▶ _Exercise directions_
The records are given next. Repeat each one exactly.

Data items
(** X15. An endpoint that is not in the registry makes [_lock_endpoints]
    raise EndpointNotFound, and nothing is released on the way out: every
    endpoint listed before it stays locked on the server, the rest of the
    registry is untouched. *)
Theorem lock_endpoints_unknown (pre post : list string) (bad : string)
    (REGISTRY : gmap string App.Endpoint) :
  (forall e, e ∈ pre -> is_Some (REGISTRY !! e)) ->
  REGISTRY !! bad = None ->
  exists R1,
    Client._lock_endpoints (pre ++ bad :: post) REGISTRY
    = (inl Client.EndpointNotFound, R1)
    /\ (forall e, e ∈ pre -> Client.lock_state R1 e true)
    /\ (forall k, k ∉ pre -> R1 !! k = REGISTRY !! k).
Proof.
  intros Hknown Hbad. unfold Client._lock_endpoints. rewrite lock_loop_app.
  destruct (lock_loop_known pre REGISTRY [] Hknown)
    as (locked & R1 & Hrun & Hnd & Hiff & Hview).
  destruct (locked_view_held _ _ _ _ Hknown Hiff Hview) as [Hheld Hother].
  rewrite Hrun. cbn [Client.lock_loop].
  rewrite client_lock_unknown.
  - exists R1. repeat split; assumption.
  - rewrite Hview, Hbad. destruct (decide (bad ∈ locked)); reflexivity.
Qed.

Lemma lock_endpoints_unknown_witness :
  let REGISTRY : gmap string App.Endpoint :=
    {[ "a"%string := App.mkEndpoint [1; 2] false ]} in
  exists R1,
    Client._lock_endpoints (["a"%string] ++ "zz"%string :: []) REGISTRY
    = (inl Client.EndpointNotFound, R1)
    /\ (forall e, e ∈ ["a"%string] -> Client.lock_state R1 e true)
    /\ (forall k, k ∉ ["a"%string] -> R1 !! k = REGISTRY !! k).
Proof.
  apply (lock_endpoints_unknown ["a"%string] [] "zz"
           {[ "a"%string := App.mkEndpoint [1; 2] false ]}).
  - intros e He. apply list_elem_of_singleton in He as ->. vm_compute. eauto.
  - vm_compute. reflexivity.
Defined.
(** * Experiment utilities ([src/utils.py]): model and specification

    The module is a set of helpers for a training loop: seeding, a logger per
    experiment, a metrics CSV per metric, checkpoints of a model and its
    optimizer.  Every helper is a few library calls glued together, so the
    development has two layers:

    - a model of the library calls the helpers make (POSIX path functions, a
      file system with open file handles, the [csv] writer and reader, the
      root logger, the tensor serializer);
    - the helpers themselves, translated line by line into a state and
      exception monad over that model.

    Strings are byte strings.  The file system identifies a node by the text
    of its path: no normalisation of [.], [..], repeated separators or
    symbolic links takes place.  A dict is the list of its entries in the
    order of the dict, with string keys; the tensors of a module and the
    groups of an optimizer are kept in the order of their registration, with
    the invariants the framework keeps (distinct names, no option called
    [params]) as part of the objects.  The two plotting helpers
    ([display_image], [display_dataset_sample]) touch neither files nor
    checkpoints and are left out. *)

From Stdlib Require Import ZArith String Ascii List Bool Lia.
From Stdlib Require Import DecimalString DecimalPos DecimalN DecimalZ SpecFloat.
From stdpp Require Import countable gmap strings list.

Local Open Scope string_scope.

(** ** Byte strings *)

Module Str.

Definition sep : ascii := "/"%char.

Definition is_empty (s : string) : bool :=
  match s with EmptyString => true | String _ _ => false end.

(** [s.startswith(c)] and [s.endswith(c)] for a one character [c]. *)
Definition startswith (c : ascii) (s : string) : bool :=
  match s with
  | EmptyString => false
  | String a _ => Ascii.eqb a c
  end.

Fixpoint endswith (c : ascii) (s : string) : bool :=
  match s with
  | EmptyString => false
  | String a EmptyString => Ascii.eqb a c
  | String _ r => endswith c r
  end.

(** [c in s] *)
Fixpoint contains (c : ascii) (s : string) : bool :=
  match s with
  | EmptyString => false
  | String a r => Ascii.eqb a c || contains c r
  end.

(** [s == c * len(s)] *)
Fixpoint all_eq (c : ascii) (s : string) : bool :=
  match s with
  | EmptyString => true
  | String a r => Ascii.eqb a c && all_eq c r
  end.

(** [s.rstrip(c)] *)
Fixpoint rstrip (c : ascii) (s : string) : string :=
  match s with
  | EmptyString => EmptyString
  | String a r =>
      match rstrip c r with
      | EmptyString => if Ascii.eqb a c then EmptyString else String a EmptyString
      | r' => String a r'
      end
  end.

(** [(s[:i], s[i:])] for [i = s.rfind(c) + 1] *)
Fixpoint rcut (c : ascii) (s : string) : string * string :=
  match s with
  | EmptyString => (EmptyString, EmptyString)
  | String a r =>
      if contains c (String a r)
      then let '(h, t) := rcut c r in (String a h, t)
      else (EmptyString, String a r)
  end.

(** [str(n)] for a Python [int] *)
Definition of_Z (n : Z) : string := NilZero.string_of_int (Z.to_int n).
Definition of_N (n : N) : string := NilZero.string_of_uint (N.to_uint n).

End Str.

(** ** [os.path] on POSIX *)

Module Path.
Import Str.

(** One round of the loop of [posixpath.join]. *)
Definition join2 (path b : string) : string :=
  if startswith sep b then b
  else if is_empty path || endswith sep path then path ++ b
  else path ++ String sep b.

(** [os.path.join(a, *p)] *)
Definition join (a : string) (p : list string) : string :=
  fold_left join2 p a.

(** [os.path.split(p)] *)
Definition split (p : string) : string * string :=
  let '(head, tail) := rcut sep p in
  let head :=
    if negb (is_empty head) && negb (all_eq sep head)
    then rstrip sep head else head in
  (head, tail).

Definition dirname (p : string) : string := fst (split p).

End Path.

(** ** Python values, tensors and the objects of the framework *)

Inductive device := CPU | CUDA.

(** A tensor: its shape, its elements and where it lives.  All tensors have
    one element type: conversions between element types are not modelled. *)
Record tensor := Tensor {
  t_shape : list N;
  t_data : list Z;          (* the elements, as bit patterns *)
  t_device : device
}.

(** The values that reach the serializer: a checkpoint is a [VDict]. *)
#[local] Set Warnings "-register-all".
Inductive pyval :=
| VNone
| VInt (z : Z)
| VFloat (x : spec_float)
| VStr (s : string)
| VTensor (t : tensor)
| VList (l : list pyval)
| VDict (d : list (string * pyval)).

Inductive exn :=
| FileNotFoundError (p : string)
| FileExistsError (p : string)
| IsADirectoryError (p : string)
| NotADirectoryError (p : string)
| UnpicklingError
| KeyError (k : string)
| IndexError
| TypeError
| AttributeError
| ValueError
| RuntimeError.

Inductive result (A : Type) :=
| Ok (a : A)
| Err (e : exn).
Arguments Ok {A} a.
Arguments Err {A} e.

▶ _Solution to this problem_
(** X15. An endpoint that is not in the registry makes [_lock_endpoints]
    raise EndpointNotFound, and nothing is released on the way out: every
    endpoint listed before it stays locked on the server, the rest of the
    registry is untouched. *)
Theorem lock_endpoints_unknown (pre post : list string) (bad : string)
    (REGISTRY : gmap string App.Endpoint) :
  (forall e, e ∈ pre -> is_Some (REGISTRY !! e)) ->
  REGISTRY !! bad = None ->
  exists R1,
    Client._lock_endpoints (pre ++ bad :: post) REGISTRY
    = (inl Client.EndpointNotFound, R1)
    /\ (forall e, e ∈ pre -> Client.lock_state R1 e true)
    /\ (forall k, k ∉ pre -> R1 !! k = REGISTRY !! k).
Proof.
  intros Hknown Hbad. unfold Client._lock_endpoints. rewrite lock_loop_app.
  destruct (lock_loop_known pre REGISTRY [] Hknown)
    as (locked & R1 & Hrun & Hnd & Hiff & Hview).
  destruct (locked_view_held _ _ _ _ Hknown Hiff Hview) as [Hheld Hother].
  rewrite Hrun. cbn [Client.lock_loop].
  rewrite client_lock_unknown.
  - exists R1. repeat split; assumption.
  - rewrite Hview, Hbad. destruct (decide (bad ∈ locked)); reflexivity.
Qed.

Lemma lock_endpoints_unknown_witness :
  let REGISTRY : gmap string App.Endpoint :=
    {[ "a"%string := App.mkEndpoint [1; 2] false ]} in
  exists R1,
    Client._lock_endpoints (["a"%string] ++ "zz"%string :: []) REGISTRY
    = (inl Client.EndpointNotFound, R1)
    /\ (forall e, e ∈ ["a"%string] -> Client.lock_state R1 e true)
    /\ (forall k, k ∉ ["a"%string] -> R1 !! k = REGISTRY !! k).
Proof.
  apply (lock_endpoints_unknown ["a"%string] [] "zz"
           {[ "a"%string := App.mkEndpoint [1; 2] false ]}).
  - intros e He. apply list_elem_of_singleton in He as ->. vm_compute. eauto.
  - vm_compute. reflexivity.
Defined.
(** * Experiment utilities ([src/utils.py]): model and specification

    The module is a set of helpers for a training loop: seeding, a logger per
    experiment, a metrics CSV per metric, checkpoints of a model and its
    optimizer.  Every helper is a few library calls glued together, so the
    development has two layers:

    - a model of the library calls the helpers make (POSIX path functions, a
      file system with open file handles, the [csv] writer and reader, the
      root logger, the tensor serializer);
    - the helpers themselves, translated line by line into a state and
      exception monad over that model.

    Strings are byte strings.  The file system identifies a node by the text
    of its path: no normalisation of [.], [..], repeated separators or
    symbolic links takes place.  A dict is the list of its entries in the
    order of the dict, with string keys; the tensors of a module and the
    groups of an optimizer are kept in the order of their registration, with
    the invariants the framework keeps (distinct names, no option called
    [params]) as part of the objects.  The two plotting helpers
    ([display_image], [display_dataset_sample]) touch neither files nor
    checkpoints and are left out. *)

From Stdlib Require Import ZArith String Ascii List Bool Lia.
From Stdlib Require Import DecimalString DecimalPos DecimalN DecimalZ SpecFloat.
From stdpp Require Import countable gmap strings list.

Local Open Scope string_scope.

(** ** Byte strings *)

Module Str.

Definition sep : ascii := "/"%char.

Definition is_empty (s : string) : bool :=
  match s with EmptyString => true | String _ _ => false end.

(** [s.startswith(c)] and [s.endswith(c)] for a one character [c]. *)
Definition startswith (c : ascii) (s : string) : bool :=
  match s with
  | EmptyString => false
  | String a _ => Ascii.eqb a c
  end.

Fixpoint endswith (c : ascii) (s : string) : bool :=
  match s with
  | EmptyString => false
  | String a EmptyString => Ascii.eqb a c
  | String _ r => endswith c r
  end.

(** [c in s] *)
Fixpoint contains (c : ascii) (s : string) : bool :=
  match s with
  | EmptyString => false
  | String a r => Ascii.eqb a c || contains c r
  end.

(** [s == c * len(s)] *)
Fixpoint all_eq (c : ascii) (s : string) : bool :=
  match s with
  | EmptyString => true
  | String a r => Ascii.eqb a c && all_eq c r
  end.

(** [s.rstrip(c)] *)
Fixpoint rstrip (c : ascii) (s : string) : string :=
  match s with
  | EmptyString => EmptyString
  | String a r =>
      match rstrip c r with
      | EmptyString => if Ascii.eqb a c then EmptyString else String a EmptyString
      | r' => String a r'
      end
  end.

(** [(s[:i], s[i:])] for [i = s.rfind(c) + 1] *)
Fixpoint rcut (c : ascii) (s : string) : string * string :=
  match s with
  | EmptyString => (EmptyString, EmptyString)
  | String a r =>
      if contains c (String a r)
      then let '(h, t) := rcut c r in (String a h, t)
      else (EmptyString, String a r)
  end.

(** [str(n)] for a Python [int] *)
Definition of_Z (n : Z) : string := NilZero.string_of_int (Z.to_int n).
Definition of_N (n : N) : string := NilZero.string_of_uint (N.to_uint n).

End Str.

(** ** [os.path] on POSIX *)

Module Path.
Import Str.

(** One round of the loop of [posixpath.join]. *)
Definition join2 (path b : string) : string :=
  if startswith sep b then b
  else if is_empty path || endswith sep path then path ++ b
  else path ++ String sep b.

(** [os.path.join(a, *p)] *)
Definition join (a : string) (p : list string) : string :=
  fold_left join2 p a.

(** [os.path.split(p)] *)
Definition split (p : string) : string * string :=
  let '(head, tail) := rcut sep p in
  let head :=
    if negb (is_empty head) && negb (all_eq sep head)
    then rstrip sep head else head in
  (head, tail).

Definition dirname (p : string) : string := fst (split p).

End Path.

(** ** Python values, tensors and the objects of the framework *)

Inductive device := CPU | CUDA.

(** A tensor: its shape, its elements and where it lives.  All tensors have
    one element type: conversions between element types are not modelled. *)
Record tensor := Tensor {
  t_shape : list N;
  t_data : list Z;          (* the elements, as bit patterns *)
  t_device : device
}.

(** The values that reach the serializer: a checkpoint is a [VDict]. *)
#[local] Set Warnings "-register-all".
Inductive pyval :=
| VNone
| VInt (z : Z)
| VFloat (x : spec_float)
| VStr (s : string)
| VTensor (t : tensor)
| VList (l : list pyval)
| VDict (d : list (string * pyval)).

Inductive exn :=
| FileNotFoundError (p : string)
| FileExistsError (p : string)
| IsADirectoryError (p : string)
| NotADirectoryError (p : string)
| UnpicklingError
| KeyError (k : string)
| IndexError
| TypeError
| AttributeError
| ValueError
| RuntimeError.

Inductive result (A : Type) :=
| Ok (a : A)
| Err (e : exn).
Arguments Ok {A} a.
Arguments Err {A} e.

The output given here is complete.